JOHANNESBURG (miningweekly.com) – Global platinum demand and supply will contract by 2% in 2018, the World Platinum Investment Council (WPIC) said in its latest Platinum Quarterly report on Thursday.
Platinum supply is forecast to slip from 8.06-million ounces in 2017 to 7.91-million ounces in 2018, as most mining regions are expected to post lower refined production.
Total mine supply is expected to decline by 3% to 6.02-million ounces, with South Africa’s output seen falling by 50 000 oz, Zimbabwe’s production by 20 000 oz and Russia’s output by 40 000 oz.
At the same time, demand is also expected to fall by 2%, owing to reduced automotive, jewellery and investment demand, which will outweigh the increase in industrial demand.
Automotive demand is forecast to decrease by 6% to 3.13-million ounces, jewellery demand is expected to contract by 1% to 2.45-million ounces, while industrial demand is expected to strengthen by 5% to 1.79-million ounces – its highest level in six years.
WPIC research director Trevor Raymond tells Mining Weekly Online that the decline in automotive demand was expected, given declining diesel vehicle sales, but that the more predominant factor was investors selling out of platinum exchange traded funds (ETFs), owing to the platinum price, and the influence of the gold price on platinum.
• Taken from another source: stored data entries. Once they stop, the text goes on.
(** The directory made for a snapshot that is not there yet. *)
Lemma arrived_start d files t t1 : (forall rel, t !! (d ++ rel) = None) -> mkdirs [] d t = Some t1 -> arrived d files [] t1.
Proof.
  intros Hfree E1. destruct (mkdirs_spec _ _ _ _ E1) as [Hmk Hd]. split.
  - intros rel c. split; [|by intros ?%not_elem_of_nil]. intros Ht. destruct (Hmk (d ++ rel)) as [E|(_ & E & _)]; [|congruence].
    rewrite E, Hfree in Ht. done.
  - intros rel Ht. left. destruct (Hmk (d ++ rel)) as [E|(_ & _ & a & b & E & _ & Ek)]; [rewrite E, Hfree in Ht; done|].
    cbn [app] in Ek. rewrite <- Ek in E. rewrite <- app_assoc in E. rewrite <- (app_nil_r d) in E at 1. apply app_inv_head in E.
    by apply eq_sym, app_eq_nil in E as [? _].
  - clear Hmk Hfree. intros a b -> Ha. clear Hd. revert E1. replace a with ([] ++ a) at 2 by done. generalize ([] : list string). revert t Ha.
    induction a as [|x a IH]; intros t Ha here; [done|]. cbn [app mkdirs]. set (p := here ++ [x]).
    assert (Hgo : forall t2, t2 !! p = Some Dir -> mkdirs p (a ++ b) t2 = Some t1 -> t1 !! (here ++ x :: a) = Some Dir).
    { intros t2 Hp E. destruct (decide (a = [])) as [->|Hne].
      - destruct (mkdirs_spec _ _ _ _ E) as [Hmk _]. change (here ++ [x]) with p. destruct (Hmk p) as [->|(? & _)]; congruence.
      - replace (here ++ x :: a) with (p ++ a) by (unfold p; by rewrite <- app_assoc). by apply (IH t2). }
    destruct (t !! p) as [[|c]|] eqn:Ep; [by apply Hgo|done|]. apply Hgo, lookup_insert_eq.
Qed.

(** C18: a snapshot directory arrives as it is, when the JSON decoder
    takes the header and no more. The server has the row and reads it, and at
    the snapshot's path is a directory with at least one file (an empty one is
    answered like a missing one); the identifiers and the names of the files are
    text, and the header of each file fits its 32-bit length. On the client
    nothing is at the snapshot's path and no file is on the way to it, and no
    operation and no statement fails. If the reads of the decoder of the header
    end where the header ends (it may also read on into the compressed stream,
    which then begins in its middle), the pull succeeds: below the client's path
    are exactly the server's files, with their contents, and the table records
    the announced checksum and size. *)
Theorem transfer_roundtrip server capsuleID tag files s f taken
    (Htaken : taken = length (enc_header (sent_header server capsuleID tag)))
    (Hserves : serves server capsuleID tag)
    (Hwf : tree_wf (fs_tree (ts_fs server)))
    (Hdir : fs_get (fs_tree (ts_fs server)) (elems (SnapshotPath (ts_store server) capsuleID tag)) = Some Dir)
    (Hwalk : Walk (elems (SnapshotPath (ts_store server) capsuleID tag)) (fs_tree (ts_fs server)) = Some files)
    (Hsome : files <> []) (Hsend : Forall sendable files)
    (Hq : quiet_fs f) (Hput : no_faults s)
    (Hfree : forall rel, fs_tree f !! (elems (SnapshotPath s capsuleID tag) ++ rel) = None)
    (Hway : forall a b c, elems (SnapshotPath s capsuleID tag) = a ++ b -> fs_tree f !! a <> Some (File c)) :
  exists rec s' f',
    PullSnapshot (Some (answer_of server capsuleID tag)) taken capsuleID tag (s, f) = (Ok rec, (s', f')) /\
    r_Checksum rec = th_Checksum (sent_header server capsuleID tag) /\
    r_Size rec = th_TotalSize (sent_header server capsuleID tag) /\
    ss_rows s' !! (capsuleID, tag) = Some (row_of rec) /\
    (forall rel c, fs_tree f' !! (elems (SnapshotPath s capsuleID tag) ++ rel) = Some (File c) <->
       fs_tree (ts_fs server) !! (elems (SnapshotPath (ts_store server) capsuleID tag) ++ rel) = Some (File c)).
Proof.
  subst taken. set (path := SnapshotPath (ts_store server) capsuleID tag) in *. set (dest := SnapshotPath s capsuleID tag) in *.
  destruct (Walk_dir _ _ Hwf Hdir) as (files' & Ew & Hat & Hne). rewrite Hwalk in Ew. injection Ew as <-.
  pose proof Hat as [Hnd Hfiles].
  assert (Hok : Forall (fun rc => rc.1 <> [] /\ Forall (fun s => name_ok s = true) rc.1 /\ sendable rc) files).
  { rewrite list.Forall_forall in Hne, Hsend |- *. intros [rel c] Hrc. split_and!; [by apply Hne in Hrc| |by apply Hsend].
    apply Hfiles in Hrc. destruct (tree_names _ Hwf _ _ Hrc) as [_ Hn]. by apply list.Forall_app in Hn as [_ Hn]. }
  set (h := content_of files).
  assert (Hcol : collectFiles path (ts_fs server) =
    Some ((fun rc => {| fe_Name := rel_name rc.1; fe_Size := Z.of_nat (length rc.2) |}) <$> files, int64 (Z.of_nat (length h)), hex_EncodeToString (Sum256 h)))
    by (unfold collectFiles; by rewrite Hwalk).
  rewrite (handleStream_answer _ _ _ _ _ _ Hserves Hcol). fold path. rewrite sendFiles_bytes; [|done|].
  2: { apply list.Forall_forall. intros [rel c] Hrc. pose proof (proj1 (list.Forall_forall _ _) Hok _ Hrc) as (H1 & H2 & _). cbn [fst snd] in *.
       replace (rel_name rel) with (String.concat "/" rel) by (by destruct rel). rewrite elems_Join_names by done.
       apply Hfiles in Hrc. destruct (elems path ++ rel) eqn:E; [by apply app_eq_nil in E as [_ ?]|done]. }
  destruct (sent_header_text _ _ _ _ _ _ Hserves Hcol) as [Ehdr Edec].
  unfold PullSnapshot. rewrite take_app_length, drop_app_length, Edec, Ehdr. cbn [th_FileCount th_Checksum th_TotalSize]. rewrite length_fmap.
  destruct (Z.eqb_spec (Z.of_nat (length files)) 0) as [E0|_]; [by destruct files|].
  destruct (mkdirs_ok [] (elems dest) (fs_tree f)) as [t1 E1]; [intros a b c E _; by apply (Hway a b c)|].
  unfold EnsureDir, MkdirAll. fold dest. rewrite (fs_do_quiet _ _ _ Hq E1). cbn [negb]. rewrite zstd_law, Nat2Z.id.
  destruct (receiveFiles_all dest files files [] 0 0 [] (set_tree t1 f)) as (f2 & Er & Hq2 & Harr);
    [intros rel c rel' c' x H1 H2; apply (files_prefix_free _ _ files rel c rel' c' x Hwf Hat); [|done..];
     by apply (proj1 (list.Forall_forall _ _) Hne (rel, c))|done|done|done|done|by apply (arrived_start _ _ (fs_tree f))|].
  change (int64 0) with 0 in Er. rewrite Er. cbn [app]. fold h. rewrite String.eqb_refl. cbn [negb]. unfold ss_now, Put.
  rewrite snap_exec_ok by done. do 3 eexists. split; [reflexivity|]. cbn [r_Checksum r_Size r_CapsuleID r_Tag]. split_and!; [done|done| |].
  - cbn. apply lookup_insert_eq.
  - intros rel c. rewrite (arr_files _ _ _ _ Harr). apply Hfiles.
Qed.

End Receive.

(** ** Examples *)

(** A tree is well formed when every entry has a name and a directory above. *)
Definition tree_ok (t : gmap (list string) fsnode) : bool :=
  forallb (fun kn => negb (bool_decide (kn.1 = [])) && forallb name_ok kn.1 &&
                     match fs_get t (parent kn.1) with Some Dir => true | _ => false end) (map_to_list t).

Lemma tree_ok_wf t : tree_ok t = true -> tree_wf t.
Proof.
  intros H. assert (Hk : forall k n, t !! k = Some n -> k <> [] /\ Forall (fun s => name_ok s = true) k /\ fs_get t (parent k) = Some Dir).
  { intros k n Hk. unfold tree_ok in H. rewrite forallb_elem in H. specialize (H (k, n)). rewrite elem_of_map_to_list in H.
    specialize (H Hk). cbn [fst] in H. rewrite !andb_true_iff, negb_true_iff, bool_decide_eq_false in H. destruct H as [[H1 H2] H3].
    split_and!; [done| |by destruct (fs_get t (parent k)) as [[]|]]. by apply list.Forall_forall, forallb_elem. }
  split; [intros k n Hn; destruct (Hk k n Hn) as (? & ? & _); done|].
  intros a b. revert a. induction b as [|x b IH] using rev_ind; [done|]. intros a n Hn Ha _.
  destruct (Hk _ _ Hn) as (_ & _ & Hp). unfold parent in Hp. rewrite app_assoc, removelast_last in Hp.
  assert (Hne : a ++ b <> []) by (by destruct a). destruct (a ++ b) as [|y l] eqn:E; [done|]. rewrite <- E in *.
  assert (Hget : fs_get t (a ++ b) = t !! (a ++ b)) by (rewrite E; done). rewrite Hget in Hp.
  destruct (decide (b = [])) as [->|Hb]; [by rewrite app_nil_r in Hp|by apply (IH a Dir)].
Qed.
(* ===== verification/Runtime.v ===== *)
(** * Container runtime: interface and health checks ([runtime/runtime.go],
    [runtime/healthcheck.go], [runtime/mock/runtime.go])

    The interface [Runtime] through which the node runs containers, its
    functional options, the checker that probes a container, and the in-memory
    implementation.  An operation of the interface takes whether its context
    is done, and changes the state of the implementation.  [Logs] is used by
    no other component and is not part of the class. *)

From stdpp Require Import pretty.
From S2P Require Import Prelude Float64.
Local Open Scope string_scope.
Local Open Scope list_scope.
Local Open Scope Z_scope.

Module runtime.

(** ** Data *)

Abbreviation ContainerStatus := string (only parsing).
Definition containerStatusCreated : ContainerStatus := "created".
Definition containerStatusRunning : ContainerStatus := "running".
Definition containerStatusStopped : ContainerStatus := "stopped".
Definition containerStatusCheckpoint : ContainerStatus := "checkpointed".
Definition containerStatusFailed : ContainerStatus := "failed".
Definition containerStatusUnknown : ContainerStatus := "unknown".

Definition networkModeBridge : string := "bridge".
Definition networkModeHost : string := "host".
Definition healthCheckHTTP : string := "http".
Definition healthCheckTCP : string := "tcp".

Record PortMapping := { p_Name : string; p_ContainerPort : Z; p_HostPort : Z; p_Protocol : string }.

Record ResourceLimits := { rl_CPUCores : f64; rl_CPUCoresMax : f64; rl_MemoryMB : Z; rl_MemoryMBMax : Z }.
Definition no_limits : ResourceLimits :=
  {| rl_CPUCores := f64_zero false; rl_CPUCoresMax := f64_zero false; rl_MemoryMB := 0; rl_MemoryMBMax := 0 |}.

Definition EffectiveCPUMax (r : ResourceLimits) : f64 :=
  if f64_gt (rl_CPUCoresMax r) (f64_zero false) then rl_CPUCoresMax r else rl_CPUCores r.
Definition EffectiveMemoryMax (r : ResourceLimits) : Z :=
  if 0 <? rl_MemoryMBMax r then rl_MemoryMBMax r else rl_MemoryMB r.

Record HealthCheck := {
  h_Type : string; h_Path : string; h_Port : Z; h_Interval : Duration; h_Timeout : Duration; h_Retries : Z;
  h_InitialDelay : Duration
}.

Record Stats := { st_CPUPercent : f64; st_MemoryMB : Z; st_MemoryMax : Z; st_NetworkRx : Z; st_NetworkTx : Z; st_DiskRead : Z; st_DiskWrite : Z }.

Record LogRetention := { l_MaxFileSizeMB : Z; l_MaxFiles : Z }.

Record ContainerInfo := {
  ci_ID : string; ci_Name : string; ci_Image : string;
  ci_Status : ContainerStatus; ci_CreatedAt : Time; ci_StartedAt : Time; ci_FinishedAt : Time; ci_ExitCode : Z; ci_Pid : Z; ci_RestartCount : Z;
  ci_IP : string; ci_Ports : list PortMapping; ci_Hostname : string; ci_DNS : list string;
  ci_CPULimit : f64; ci_MemoryLimit : Z;
  ci_Labels : gmap string string; ci_Env : gmap string string
}.

(** ** Functional options *)

Record PullConfig := { pc_Username : string; pc_Password : string; pc_ForcePull : bool }.
Definition PullOption : Type := PullConfig -> PullConfig.
Definition WithRegistryAuth (username password : string) : PullOption :=
  fun c => {| pc_Username := username; pc_Password := password; pc_ForcePull := pc_ForcePull c |}.
Definition WithForcePull : PullOption :=
  fun c => {| pc_Username := pc_Username c; pc_Password := pc_Password c; pc_ForcePull := true |}.
Definition ApplyPullOptions (opts : list PullOption) : PullConfig :=
  fold_left (fun c opt => opt c) opts {| pc_Username := ""; pc_Password := ""; pc_ForcePull := false |}.
(* ===== verification/RuntimeHandler.v ===== *)
(** * Runtime handler ([runtime/handler.go])

    What turns a won election into a container: the handler restores or cold
    starts the container, reports the outcome, and watches it.  The containers
    are behind the interface [Runtime]; what the handler uses of the rest of
    the node (specifications, snapshots, lifecycle, statistics) is the
    interface [Collaborators].

    The goroutines of the handler are entries of its state: a watcher per
    started container with its health checker and its statistics reader, and a
    capture per cold start, in two halves around the restart of the container.
    Each method and each turn of a loop is one step; steps of all goroutines
    interleave, the containers change on their own in between ([SContainers]),
    and a turn may still be taken after its context is done, since a select
    with two ready cases takes either. *)

From stdpp Require Import pretty.
From S2P Require Import Prelude Float64 Runtime.
Import runtime.
Local Open Scope string_scope.
Local Open Scope list_scope.
Local Open Scope Z_scope.

(** ** Data *)

Record ElectionWon := { ew_CapsuleID : string; ew_ReplicaID : string; ew_ClusterPath : string; ew_Score : f64; ew_NodeID : string }.

(** [CapsuleSpec] of the package [runtime]. *)
Record RtSpec := {
  x_Name : string; x_Image : string; x_ImageDigest : string; x_Env : gmap string string; x_NetworkMode : string;
  x_Ports : list PortMapping; x_Resources : ResourceLimits; x_Command : list string; x_LogRetention : LogRetention;
  x_SnapshotTTL : Duration; x_MaxSnapshots : Z; x_HealthCheck : option HealthCheck;
  x_RestartLimit : Z; x_MaxNodeAttempts : Z; x_GracefulTimeout : Duration;
  x_RegistryUsername : string; x_RegistryPassword : string
}.

(** [CapsuleStore], [SnapshotStore], [SnapshotPuller], [LifecycleNotifier],
    [SnapshotBroadcaster], [StatsRegistry] and [computeFileChecksum], over one
    state; the [has_] fields say which optional ones are wired (the node wires
    a puller only together with a snapshot store). *)
Class Collaborators := {
  ENV : Type;
  has_snapshots : bool; has_puller : bool; has_broadcaster : bool; has_stats : bool;
  GetSpec : string -> ST ENV (result string RtSpec);
  HasLocal : string -> string -> ST ENV bool;
  SnapPath : ENV -> string -> string -> string;
  RecordSnapshot : string -> string -> string -> string -> Z -> Duration -> ST ENV (result string unit);
  MarkInUse : string -> string -> bool -> ST ENV (result string unit);
  TouchAccess : string -> string -> ST ENV (result string unit);
  PullSnapshot : bool -> string -> string -> ST ENV (result string string);
  BroadcastAvailable : string -> string -> string -> Z -> ST ENV (result string unit);
  fileChecksum : ENV -> string -> string * Z;
  MarkRunning : string -> ST ENV (result string unit);
  MarkFailed : string -> string -> ST ENV (result string unit);
  MarkStopped : string -> ST ENV (result string unit);
  RegisterStats : string -> nat -> ST ENV unit;      (** the watcher whose values are read *)
  UnregisterStats : string -> ST ENV unit
}.

Definition containerID (capsuleID replicaID : string) : string := "falak-" +:+ capsuleID +:+ "-" +:+ replicaID.

(** ** State *)

(** A turn of [watchContainer]: it waits for the ticker; it has seen that the
    container exited, with this code; it gives up, and is about to lock and
    remove the registration; it is about to report the failure. *)
Inductive Turn := Ticking | Inspected (code : Z) | Leaving (code : Z) | Reporting (code : Z).

(** The goroutines of [onContainerRunning] for one container. *)
Record Watcher := {
  w_cID : string; w_capsuleID : string; w_restartLimit : Z;
  w_localRestarts : Z;
  w_cancelled : bool;                                   (** [watchCancel] was called *)
  w_exited : bool;                                      (** [watchContainer] left its loop *)
  w_turn : Turn;                                        (** where it is in a turn of the loop *)
  w_checker : option (HealthCheck * string * Z);        (** its probes: address and consecutive failures *)
  w_stats : bool;                                       (** the statistics reader runs *)
  w_lastCPU : f64; w_lastMem : f64
}.

Inductive Stage := Checkpointing | Restarting (checksum : string) (size : Z).
Record Capture := { g_capsuleID : string; g_cID : string; g_tag : string; g_spec : RtSpec; g_stage : Stage }.

(** What the handler told the lifecycle. *)
Inductive Report := Running (capsuleID : string) | Failed (capsuleID reason : string) | Stopped (capsuleID : string).

Section Handler.
Context `{R : Runtime} `{C : Collaborators}.
(** Logs arrive in order and complete.  For a stream of frames of one
    byte to one megabyte, with possibly the beginning of a header after them,
    [Logs] emits exactly one entry per frame, in order, with its stream and
    its text without final newlines. *)
Theorem podman_logs_exact frames tail (Hf : Forall frame_ok frames) (Ht : (length tail < 8)%nat) :
  Logs (concat (log_frame <$> frames) ++ tail) = log_entry <$> frames.
Proof.
  induction Hf as [|f frames H1 _ IH]; cbn [fmap list_fmap concat].
  - unfold Logs. cbn [read_logs app]. unfold framing.ReadFull. destruct (Z.ltb_spec (Z.of_nat (length tail)) 8); [done|lia].
  - rewrite <- app_assoc, read_logs_frame by done. by rewrite IH.
Qed.

(** An oversized log frame lets the container forge entries.  The
    loop skips only the header of a frame of more than a megabyte, so that a
    payload that starts with a frame of its own is read as that frame: the
    container chooses the stream and text of an entry. *)
Theorem podman_logs_forged inner pad rest
    (Hin : frame_ok inner) (Hbig : max_frame < Z.of_nat (length (log_frame inner ++ pad)) < 2 ^ 32) :
  Logs (log_frame (false, log_frame inner ++ pad) ++ rest) = log_entry inner :: Logs (pad ++ rest).
Proof.
  destruct (read_header (false, log_frame inner ++ pad) rest) as (hdr & E1 & E2 & _); [apply Hbig|]. cbn [snd] in *.
  unfold Logs at 1. cbn [read_logs]. rewrite E1, E2.
  destruct (Z.ltb_spec max_frame (Z.of_nat (length (log_frame inner ++ pad)))); [|lia]. rewrite orb_true_r.
  rewrite <- read_logs_frame by done. rewrite <- app_assoc. apply read_logs_fuel; [|lia].
  rewrite !length_app, !length_log_frame. cbn [snd]. rewrite length_app, length_log_frame. lia.
Qed.

(** ** What the options do *)

Section Options.
Context `{A : PodmanAPI} `{G : GoRange} `{V : GoConv}.

(** The log retention and the restore options have no effect.
    Whatever retention is added to the options of a create, and whatever
    options a restore gets, the daemon receives the same request and the
    runtime ends in the same state. *)
Theorem podman_ignores_options d id image opts retention path ropts p :
  Create d id image (opts ++ [WithLogRetention retention]) p = Create d id image opts p /\
  Restore d id path ropts p = Restore d id path [] p.
Proof.
  split; [|done]. unfold Create.
  assert (E : specgen id image (ApplyCreateOptions (opts ++ [WithLogRetention retention])) = specgen id image (ApplyCreateOptions opts))
    by (unfold ApplyCreateOptions; rewrite fold_left_app; reflexivity).
  by rewrite E.
Qed.

(** A captured snapshot is a file at the snapshot's path, which
    [Transfer.transfer_captured_fails] cannot send. *)
Lemma checkpoint_writes_file d id path p : fst (Checkpoint d id path p) = Ok tt ->
  exists c, fs_tree (pd_fs (snd (Checkpoint d id path p))) !! elems path = Some (File c).
Proof.
  unfold Checkpoint. destruct (Do d _ p) as [[r|] p1]; [|done]. destruct (rs_code r =? 200); [|done].
  destruct (match rs_body r with BArchive b c => (b, c) | _ => ([], true) end) as [data complete].
  destruct (MkdirAll _ _) as [[] f1]; [|done]. destruct (FilePath.Create _ f1) as [[] f2]; [|done]. cbn [negb].
  unfold WriteFile, fs_do. destruct (fs_fault f2 (fs_ops f2)); [by destruct (RemoveAll _ _)|]. cbn [andb].
  destruct complete; [|by destruct (RemoveAll _ _)]. intros _. exists data. cbn. apply lookup_insert_eq.
Qed.

End Options.

Module PodmanDemo.

Lemma podman_logs_exact_witness :
  Logs (log_frame (false, list_ascii_of_string "hello") ++ log_frame (true, list_ascii_of_string "oops") ++ [Ascii.zero]) =
  [{| le_Stream := "stdout"; le_Line := "hello" |}; {| le_Stream := "stderr"; le_Line := "oops" |}].
Proof.
  pose proof (podman_logs_exact [(false, list_ascii_of_string "hello"); (true, list_ascii_of_string "oops")] [Ascii.zero]) as H.
  rewrite app_assoc. rewrite <- (app_nil_r (log_frame (true, _))). apply H; [|cbn; lia].
  repeat constructor; vm_compute; discriminate.
Defined.

(** A forged entry of the error stream; the rest of the payload are zeros. *)
Lemma podman_logs_forged_witness :
  exists stream, Logs stream = {| le_Stream := "stderr"; le_Line := "forged" |} :: Logs (repeat Ascii.zero (Z.to_nat (2 ^ 20)) ++ []).
Proof.
  eexists. apply (podman_logs_forged (true, list_ascii_of_string "forged") (repeat Ascii.zero (Z.to_nat (2 ^ 20))) []).
  - split; vm_compute; discriminate.
  - rewrite length_app, repeat_length, length_log_frame. unfold max_frame. cbn [length snd list_ascii_of_string]. lia.
Defined.

End PodmanDemo.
“The gold price tends to respond to macro issues, such as geopolitical risks and dollar strength, so gold has been behaving as it always has . . . the point we are raising is that investors in platinum seem to mistrust platinum’s underlying fundamentals causing the platinum price to more closely track the gold price.”
Raymond points to June when the gold price dipped below $1 300/oz and the platinum price mimicked it dipping below $900/oz. Last month, gold dropped below $1 200/oz and platinum followed suit, falling below $800/oz.
He noted that while the platinum price has always had a correlation to the gold price, it seems that many of the investors trading gold, also trade platinum, and that they assume that the platinum price will drop if the gold price is weak. As such, Raymond said, there have been dips in the price that are completely unrelated to fundamentals and developments within the platinum market.
Further, coin and bar investments are doing well, with retail investors reacting to a platinum price, in many cases, below its cost of production.
The market is forecast to be in surplus of 295 000 oz in 2018, with above ground stocks expected to end the year at 2.50-million ounces.
The second quarter ended in a surplus of 340 000 oz, with total supply of 2.12-million ounces and total demand of 1.78-million ounces reported.
Platinum demand contracted by 8% year-on-year in the second quarter to 1.78-million ounces, with automotive demand down 40 000 oz – a decline that Raymond said was “perhaps less than expected, given the very negative sentiment towards diesel cars”.
Investment demand registered the largest decline, swinging from a positive of 100 000 oz in the second quarter of 2017, to a negative of 55 000 oz in the quarter under review, as outflows from ETFs outweighed solid bar and coin demand.
Commenting on demand from the automotive industry, Raymond said that declining auto sales were “really hurting” manufacturer profits, and that this could encourage them to be clearer on their diesel strategy. This should result in high platinum loadings if manufacturers intend to continue making diesel vehicles and win back the trust of customers and city regulators.
The WPIC also still believes that petrol manufactures will be replacing some of the palladium content in their catalysts with platinum, owing to their concerns about the availability of palladium.
Further, the WPIC has noted a marked positive change in sentiment towards fuel cell electric vehicles, with more investors of the view that they will play a role in the future vehicles mix. Fuel cell and battery vehicles have similar platforms and have both been boosted by recent heavy investment into the battery vehicle market, as well as developments in Asia.
Raymond noted that constrained supply, greater insight into near and medium term demand growth potential, combined with a low and undervalued platinum price, presented an “interesting and attractive” investment case for platinum.